Lemma registernew_spec t nodes data self : cache_ok self -> 0 <= t <= 2 -> (forall n, n ∈ nodes -> 0 <= n < len) ->
  exists data' self', registernew parentrevs len t nodes data self = Ok (data', self') /\ cache_ok self' /\
    forall r, 0 <= r < len -> phase_of (phaseroots self') r = retracted (phaseroots self) t nodes r.
Proof using RevDag0 two_parents len_ok.
  intros Hok Ht Hn. unfold registernew. destruct (retractboundary_spec t nodes self Hok Ht Hn) as (b & s1 & -> & Hok1 & _ & _ & Hph). cbn [rbind].
  case_decide; [|by exists data, s1].
  assert (forall nodes data s, cache_ok s -> (forall n, n ∈ nodes -> nullrev <= n < len) ->
    exists data' s', track_new parentrevs len data nodes s = Ok (data', s') /\ cache_ok s' /\ same_roots s s') as Htrack.
  { clear -two_parents len_ok RevDag0. intros nodes. induction nodes as [|n nodes IH]; intros data s Hok Hn; cbn [track_new]; [by exists data, s|].
    destruct (phase_spec s n Hok) as (s1 & -> & Hok1 & Hs1); [apply Hn; by left|]. cbn [rbind].
    destruct (IH (_trackphasechange data n None (phase_of (phaseroots s) n)) s1 Hok1) as (d & s2 & -> & Hok2 & Hs2); [intros x Hx; apply Hn; by right|].
    exists d, s2. split_and!; [done|done|by eapply same_roots_trans]. }
  destruct (Htrack nodes data s1 Hok1) as (d & s2 & -> & Hok2 & [HR2 _]); [intros n Hin%Hn; unfold nullrev; lia|].
  exists d, s2. rewrite HR2. done.
Qed.

(** ** Unknown roots *)

(** Whatever was read, the cache is good once unknown roots are dropped, and the phases
    of the revisions of the changelog stay. *)
Lemma filterunknown_spec self : (forall p r, 0 <= p < 3 -> r ∈ phaseroots self p -> 0 <= r) ->
  cache_ok (filterunknown len self) /\ forall r, 0 <= r < len -> phase_of (phaseroots (filterunknown len self)) r = phase_of (phaseroots self) r.
Proof using RevDag0.
  clear two_parents len_ok. intros Hnn. assert (forall p r, 0 <= p < 3 -> 0 <= r < len -> under (phaseroots (filterunknown len self) p) r <-> under (phaseroots self p) r) as Hu.
  { intros p r Hp Hr. cbn. rewrite decide_True by done. split; intros (n & Hn & Ha).
    - apply elem_of_filter in Hn as [_ Hn]. by exists n.
    - exists n. split; [|done]. apply elem_of_filter. split; [|done]. apply Hnn in Hn as Hn0; [|done]. apply anc_le in Ha; [lia|done]. }
  split.
  - split; [| |done]; cbn; by intros r [Hr _]%elem_of_filter.
  - intros r Hr. unfold phase_of, public, draft, secret. specialize (Hu 2 r ltac:(lia) Hr) as H2. specialize (Hu 1 r ltac:(lia) Hr) as H1.
    repeat case_decide; try done; exfalso; tauto.
Qed.
End correct.

(** [C22] Advancing the boundary: when the roots are good, [advanceboundary] to any of the
    three phases returns, and afterwards every ancestor of one of the nodes (the nodes
    included) has at most the target phase and every other revision the phase it had; the
    roots are good again.  When the transaction tracks moves, exactly the revisions whose phase
    was above the target are tracked, with the phase they had, or the first one that was
    tracked for them. *)
Theorem phases_advance parentrevs `{!RevDag parentrevs} len (two_parents : forall r, length (parentrevs r) = 2%nat) (len_ok : 0 <= len < ReachableRoots.wdirrev)
    t nodes data self (Hok : cache_ok parentrevs len self) (Ht : 0 <= t <= 2) (Hn : forall n, n ∈ nodes -> nullrev <= n < len) :
  exists data' self', advanceboundary parentrevs len t nodes data self = Ok (data', self') /\ cache_ok parentrevs len self' /\
    (forall r, 0 <= r < len -> phase_of parentrevs (phaseroots self') r = lowered parentrevs (phaseroots self) t nodes r) /\
    tracked_by parentrevs (fun r => t < phase_of parentrevs (phaseroots self) r /\ before parentrevs nodes r) (phaseroots self) t data data'.
Proof. by apply advanceboundary_spec. Qed.

(** [C23] Retracting the boundary: [retractboundary] to any of the three phases returns, and
    afterwards every descendant of one of the nodes has at least the target phase and every
    other revision the phase it had; the roots are good again, and reading a phase gives
    this phase. *)
Theorem phases_retract parentrevs `{!RevDag parentrevs} len (two_parents : forall r, length (parentrevs r) = 2%nat) (len_ok : 0 <= len < ReachableRoots.wdirrev)
    t nodes data self (Hok : cache_ok parentrevs len self) (Ht : 0 <= t <= 2) (Hn : forall n, n ∈ nodes -> 0 <= n < len) :
  exists data' newdraft self', retractboundary parentrevs len t nodes data self = Ok (data', newdraft, self') /\ cache_ok parentrevs len self' /\
    forall r, 0 <= r < len -> exists self'', phase parentrevs len self' r = Ok (retracted parentrevs (phaseroots self) t nodes r, self'').
Proof.
  destruct (retractboundary_full_spec parentrevs len two_parents len_ok t nodes data self Hok Ht Hn) as (d & nd & s & E & Hs & _ & Hph).
  exists d, nd, s. split; [done|]. split; [done|]. intros r Hr. destruct (phase_spec parentrevs len two_parents len_ok s r Hs) as (s' & E' & _); [unfold nullrev; lia|].
  exists s'. by rewrite E', Hph.
Qed.

(** Learning the heads of the public and of the draft part from another repository:
    [updatephases] returns, the ancestors of the public heads become public, those of the
    draft heads that were secret become draft, and nothing else moves. *)
Theorem phases_update parentrevs `{!RevDag parentrevs} len (two_parents : forall r, length (parentrevs r) = 2%nat) (len_ok : 0 <= len < ReachableRoots.wdirrev)
    publicheads draftheads data self (Hok : cache_ok parentrevs len self) (Hn : forall n, n ∈ publicheads ++ draftheads -> nullrev <= n < len) :
  exists data' self', updatephases parentrevs len publicheads draftheads data self = Ok (data', self') /\ cache_ok parentrevs len self' /\
    forall r, 0 <= r < len -> phase_of parentrevs (phaseroots self') r = told parentrevs (phaseroots self) publicheads draftheads r.
Proof. by apply updatephases_spec. Qed.

(** Three revisions in a row. *)
Definition line3 (r : Z) : list Z := if decide (0 <= r < 3) then [r - 1; nullrev] else [nullrev; nullrev].

#[local] Instance line3_dag : RevDag line3.
Proof.
  split; unfold line3, nullrev; intros *.
  all: repeat case_decide; rewrite ?elem_of_cons; intros; destruct_or?; try set_solver; lia.
Qed.

Definition roots3 (d s : gset Z) : phasecache := Cache (fun p => if decide (p = draft) then d else if decide (p = secret) then s else ∅) false 0 None.

Lemma roots3_ok (d s : gset Z) : (forall r, r ∈ d -> 0 <= r < 3) -> (forall r, r ∈ s -> 0 <= r < 3) -> cache_ok line3 3 (roots3 d s).
Proof. intros Hd Hs. by split. Qed.

Lemma line3_two r : length (line3 r) = 2%nat.
Proof. unfold line3. by case_decide. Qed.

Lemma phases_advance_witness :
  exists data' self', advanceboundary line3 3 draft [1] (Some ∅) (roots3 {[0]} {[1]}) = Ok (data', self') /\ cache_ok line3 3 self' /\
    (forall r, 0 <= r < 3 -> phase_of line3 (phaseroots self') r = lowered line3 (phaseroots (roots3 {[0]} {[1]})) draft [1] r) /\
    tracked_by line3 (fun r => draft < phase_of line3 (phaseroots (roots3 {[0]} {[1]})) r /\ before line3 [1] r) (phaseroots (roots3 {[0]} {[1]})) draft (Some ∅) data'.
Proof.
  apply (phases_advance line3 3 line3_two).
  - unfold ReachableRoots.wdirrev. lia.
  - apply roots3_ok; intros r ->%elem_of_singleton; lia.
  - unfold draft. lia.
  - intros n ->%list_elem_of_singleton. unfold nullrev. lia.
Defined.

□ □ □ □ □

Exercise objective » Each line above that contains the string "target" should be identified and copied.

Solution below »
    included) has at most the target phase and every other revision the phase it had; the
    was above the target are tracked, with the phase they had, or the first one that was
    afterwards every descendant of one of the nodes has at least the target phase and every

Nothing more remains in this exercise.